Lemma munmap_step sp T addr length :
  sp_wf sp T → coherent sp → is_u64 addr → is_u64 length →
  ∃ r sp', sys_munmap sp addr length = Some (r, sp') ∧ sp_wf sp' T ∧ coherent sp' ∧
    ((r = -1 ∨ r = 0 ∧ addr = 0) ∧ unchanged sp sp' T ∨
     r = 0 ∧ ∃ en, range_end addr length = Some en ∧ unmapped sp sp' addr en).
Proof.
  intros Hwf Hco Hua Hul. unfold sys_munmap. rewrite decide_False by apply Hwf.
  assert (∀ sp1 err, unchanged sp sp1 T → ∃ r sp', Some (fail sp1 err) = Some (r, sp') ∧ sp_wf sp' T ∧ coherent sp' ∧
    ((r = -1 ∨ r = 0 ∧ addr = 0) ∧ unchanged sp sp' T ∨
     r = 0 ∧ ∃ en, range_end addr length = Some en ∧ unmapped sp sp' addr en)) as Hfail.
  { intros sp1 err Hun. destruct (fail_step sp1 T err) as (sp' & -> & Hun'); [apply Hun..|]. exists (-1), sp'.
    split; [done|]. split; [apply Hun'|]. split; [apply Hun'|]. left. split; [by left|]. by eapply unchanged_trans. }
  assert (unchanged sp sp T) as Hrefl by done.
  case_decide as H1; [by apply Hfail|]. case_decide as H2.
  { exists 0, sp. split_and!; [done..|]. left. split; [by right|done]. }
  destruct (range_end addr length) as [en|] eqn:Een; [|by apply Hfail].
  destruct (range_end_spec addr length en) as (Hur & Hen & Hal & Hpg & _); [done|done|lia|lia|done|done|].
  destruct (vma_unmap_range_spec (sp_kst sp) (sp_es sp) addr en (sw_vma _ _ Hwf)) as (r & st & es & -> & Hv & _ & Hr).
  cbn [mbind option_bind]. destruct Hr as [[-> [_ Hm _ Hfr _]]|(_ & _ & _ & Hr & Hm & Hf)].
  { rewrite decide_True by lia. apply Hfail. by apply same_space_step. }
  clear Hfail Hrefl. set (sp1 := with_areas sp st es).
  assert (sp_wf sp1 T) as Hwf1.
  { apply with_areas_wf; [done|done| |].
    - intros q Hq Hnr. apply Hf. split; [exact Hq|]. intros (a & pr & fl & _ & Ha). apply Hnr.
      apply (elem_of_sp_resident sp T); [done|]. split; [|by exists a, pr, fl].
      intros ->. by eapply km_null; [apply (sw_vma _ _ Hwf)|exact Hq].
    - intros a [[pr fl] p] Hx. right. exists pr. by apply Hm in Hx as [Hx _]. }
  rewrite decide_False.
  2:{ assert (size (km_frames (kmem st)) ≤ size (km_frames (kmem (sp_kst sp))))%nat; [|lia].
      apply subseteq_size. intros x Hx. by apply Hf in Hx as [Hx _]. }
  destruct (unmap_user_range_spec (sp_pt sp1) _ T addr ((en -w addr) / PAGE_SIZE) (sw_pt _ _ Hwf1) Hur)
    as (t & E & Hp' & Hfr & Hhw). cbn [sp_ttbr0 with_areas sp1] in E. rewrite E. cbn [mbind option_bind].
  rewrite Hpg in Hhw. exists 0, (with_pt sp1 t). split; [done|].
  assert (sp_wf (with_pt sp1 t) T) as Hwf2.
  { eapply with_pt_wf; [exact Hwf1|exact Hp'|by rewrite Hfr|]. unfold pt_others. by rewrite Hfr. }
  assert (unmapped sp (with_pt sp1 t) addr en) as Hun.
  { split; [|split].
    - intros a Ha. unfold hw. cbn [sp_pt with_pt sp_ttbr0]. by rewrite Hhw by done.
    - intros a x. unfold area at 2. rewrite <- (Hm a x). unfold area, sp_kst. cbn. rewrite Hfr. cbn. by destruct st.
    - intros x. cbn [sp_pt with_pt]. rewrite Hfr. cbn. apply Hf. }
  split; [done|]. split; [by eapply unmapped_coherent|]. right. split; [done|]. by exists en.
Qed.

(** What [mprotect] does when it goes through: every page present in the range,
    recorded by an area or not, gets the new permissions. *)
Definition reprotected sp sp' (addr en prot : Z) : Prop :=
  (∀ a, 0 ≤ a < 2 ^ 48 → hw sp' a =
    if decide (addr ≤ a < en) then reprotect (mmu_prot_to_flags prot) <$> hw sp a else hw sp a) ∧
  (∀ a x, area sp' a x ↔ protected addr en prot (area sp) a x) ∧
  km_frames (frames (sp_pt sp')) = km_frames (frames (sp_pt sp)).

Lemma reprotected_coherent sp sp' T T' addr en prot :
  sp_wf sp T → sp_wf sp' T' → coherent sp → reprotected sp sp' addr en prot → coherent sp'.
Proof.
  intros Hwf0 Hwf Hco (Hh & Har & _).
  assert (∀ pr, Z.land (mmu_prot_to_flags pr) PERM_MASK = mmu_prot_to_flags pr) as Hperm by (apply prot_flags_perm).
  constructor.
  - intros a pr fl p Ha Hp. pose proof (sw_top _ _ Hwf a _ Ha) as Ht. pose proof (area_nonneg _ _ _ _ Hwf Ha).
    apply Har in Ha. rewrite Hh by (unfold USER_VA_TOP in *; lia). unfold protected in Ha. cbn in Ha.
    case_decide as Hin; [|by eapply coh_resident]. destruct Ha as (-> & pr0 & Ha).
    rewrite (coh_resident _ Hco _ _ _ _ Ha Hp). cbn. f_equal. apply reprotect_desc; [|done..].
    assert (p ∈ resident (sp_kst sp) (sp_es sp)) as Hr.
    { apply (elem_of_sp_resident sp T); [done|]. split; [done|]. by exists a, pr0, fl. }
    apply (vw_frames _ _ (sw_vma _ _ Hwf0)) in Hr. apply km_frames_page in Hr; [|apply (sw_vma _ _ Hwf0)].
    unfold PHYS_LIMIT, PAGE_SIZE in Hr. lia.
  - intros a e Hw He. rewrite Hh in He by (unfold USER_MMAP_BASE, USER_VA_TOP in *; lia).
    assert (∃ e0, hw sp a = Some e0) as [e0 He0] by (case_decide; [apply fmap_Some in He as (x & -> & _)|]; eauto).
    destruct (coh_window _ Hco a e0 Hw He0) as (pr & fl & p & Ha & Hp).
    destruct (decide (addr ≤ a < en)) as [Hin|Hni].
    + exists prot, fl, p. split; [|done]. apply Har. unfold protected. rewrite decide_True by done. split; [done|]. eauto.
    + exists pr, fl, p. split; [|done]. apply Har. unfold protected. by rewrite decide_False.
Qed.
________________________________________
- WHAT IS EXPECTED: Would you write out each entry precisely as it is given?

- REPLY:
Lemma munmap_step sp T addr length :
  sp_wf sp T → coherent sp → is_u64 addr → is_u64 length →
  ∃ r sp', sys_munmap sp addr length = Some (r, sp') ∧ sp_wf sp' T ∧ coherent sp' ∧
    ((r = -1 ∨ r = 0 ∧ addr = 0) ∧ unchanged sp sp' T ∨
     r = 0 ∧ ∃ en, range_end addr length = Some en ∧ unmapped sp sp' addr en).
Proof.
  intros Hwf Hco Hua Hul. unfold sys_munmap. rewrite decide_False by apply Hwf.
  assert (∀ sp1 err, unchanged sp sp1 T → ∃ r sp', Some (fail sp1 err) = Some (r, sp') ∧ sp_wf sp' T ∧ coherent sp' ∧
    ((r = -1 ∨ r = 0 ∧ addr = 0) ∧ unchanged sp sp' T ∨
     r = 0 ∧ ∃ en, range_end addr length = Some en ∧ unmapped sp sp' addr en)) as Hfail.
  { intros sp1 err Hun. destruct (fail_step sp1 T err) as (sp' & -> & Hun'); [apply Hun..|]. exists (-1), sp'.
    split; [done|]. split; [apply Hun'|]. split; [apply Hun'|]. left. split; [by left|]. by eapply unchanged_trans. }
  assert (unchanged sp sp T) as Hrefl by done.
  case_decide as H1; [by apply Hfail|]. case_decide as H2.
  { exists 0, sp. split_and!; [done..|]. left. split; [by right|done]. }
  destruct (range_end addr length) as [en|] eqn:Een; [|by apply Hfail].
  destruct (range_end_spec addr length en) as (Hur & Hen & Hal & Hpg & _); [done|done|lia|lia|done|done|].
  destruct (vma_unmap_range_spec (sp_kst sp) (sp_es sp) addr en (sw_vma _ _ Hwf)) as (r & st & es & -> & Hv & _ & Hr).
  cbn [mbind option_bind]. destruct Hr as [[-> [_ Hm _ Hfr _]]|(_ & _ & _ & Hr & Hm & Hf)].
  { rewrite decide_True by lia. apply Hfail. by apply same_space_step. }
  clear Hfail Hrefl. set (sp1 := with_areas sp st es).
  assert (sp_wf sp1 T) as Hwf1.
  { apply with_areas_wf; [done|done| |].
    - intros q Hq Hnr. apply Hf. split; [exact Hq|]. intros (a & pr & fl & _ & Ha). apply Hnr.
      apply (elem_of_sp_resident sp T); [done|]. split; [|by exists a, pr, fl].
      intros ->. by eapply km_null; [apply (sw_vma _ _ Hwf)|exact Hq].
    - intros a [[pr fl] p] Hx. right. exists pr. by apply Hm in Hx as [Hx _]. }
  rewrite decide_False.
  2:{ assert (size (km_frames (kmem st)) ≤ size (km_frames (kmem (sp_kst sp))))%nat; [|lia].
      apply subseteq_size. intros x Hx. by apply Hf in Hx as [Hx _]. }
  destruct (unmap_user_range_spec (sp_pt sp1) _ T addr ((en -w addr) / PAGE_SIZE) (sw_pt _ _ Hwf1) Hur)
    as (t & E & Hp' & Hfr & Hhw). cbn [sp_ttbr0 with_areas sp1] in E. rewrite E. cbn [mbind option_bind].
  rewrite Hpg in Hhw. exists 0, (with_pt sp1 t). split; [done|].
  assert (sp_wf (with_pt sp1 t) T) as Hwf2.
  { eapply with_pt_wf; [exact Hwf1|exact Hp'|by rewrite Hfr|]. unfold pt_others. by rewrite Hfr. }
  assert (unmapped sp (with_pt sp1 t) addr en) as Hun.
  { split; [|split].
    - intros a Ha. unfold hw. cbn [sp_pt with_pt sp_ttbr0]. by rewrite Hhw by done.
    - intros a x. unfold area at 2. rewrite <- (Hm a x). unfold area, sp_kst. cbn. rewrite Hfr. cbn. by destruct st.
    - intros x. cbn [sp_pt with_pt]. rewrite Hfr. cbn. apply Hf. }
  split; [done|]. split; [by eapply unmapped_coherent|]. right. split; [done|]. by exists en.
Qed.

(** What [mprotect] does when it goes through: every page present in the range,
    recorded by an area or not, gets the new permissions. *)
Definition reprotected sp sp' (addr en prot : Z) : Prop :=
  (∀ a, 0 ≤ a < 2 ^ 48 → hw sp' a =
    if decide (addr ≤ a < en) then reprotect (mmu_prot_to_flags prot) <$> hw sp a else hw sp a) ∧
  (∀ a x, area sp' a x ↔ protected addr en prot (area sp) a x) ∧
  km_frames (frames (sp_pt sp')) = km_frames (frames (sp_pt sp)).

Lemma reprotected_coherent sp sp' T T' addr en prot :
  sp_wf sp T → sp_wf sp' T' → coherent sp → reprotected sp sp' addr en prot → coherent sp'.
Proof.
  intros Hwf0 Hwf Hco (Hh & Har & _).
  assert (∀ pr, Z.land (mmu_prot_to_flags pr) PERM_MASK = mmu_prot_to_flags pr) as Hperm by (apply prot_flags_perm).
  constructor.
  - intros a pr fl p Ha Hp. pose proof (sw_top _ _ Hwf a _ Ha) as Ht. pose proof (area_nonneg _ _ _ _ Hwf Ha).
    apply Har in Ha. rewrite Hh by (unfold USER_VA_TOP in *; lia). unfold protected in Ha. cbn in Ha.
    case_decide as Hin; [|by eapply coh_resident]. destruct Ha as (-> & pr0 & Ha).
    rewrite (coh_resident _ Hco _ _ _ _ Ha Hp). cbn. f_equal. apply reprotect_desc; [|done..].
    assert (p ∈ resident (sp_kst sp) (sp_es sp)) as Hr.
    { apply (elem_of_sp_resident sp T); [done|]. split; [done|]. by exists a, pr0, fl. }
    apply (vw_frames _ _ (sw_vma _ _ Hwf0)) in Hr. apply km_frames_page in Hr; [|apply (sw_vma _ _ Hwf0)].
    unfold PHYS_LIMIT, PAGE_SIZE in Hr. lia.
  - intros a e Hw He. rewrite Hh in He by (unfold USER_MMAP_BASE, USER_VA_TOP in *; lia).
    assert (∃ e0, hw sp a = Some e0) as [e0 He0] by (case_decide; [apply fmap_Some in He as (x & -> & _)|]; eauto).
    destruct (coh_window _ Hco a e0 Hw He0) as (pr & fl & p & Ha & Hp).
    destruct (decide (addr ≤ a < en)) as [Hin|Hni].
    + exists prot, fl, p. split; [|done]. apply Har. unfold protected. rewrite decide_True by done. split; [done|]. eauto.
    + exists pr, fl, p. split; [|done]. apply Har. unfold protected. by rewrite decide_False.
Qed.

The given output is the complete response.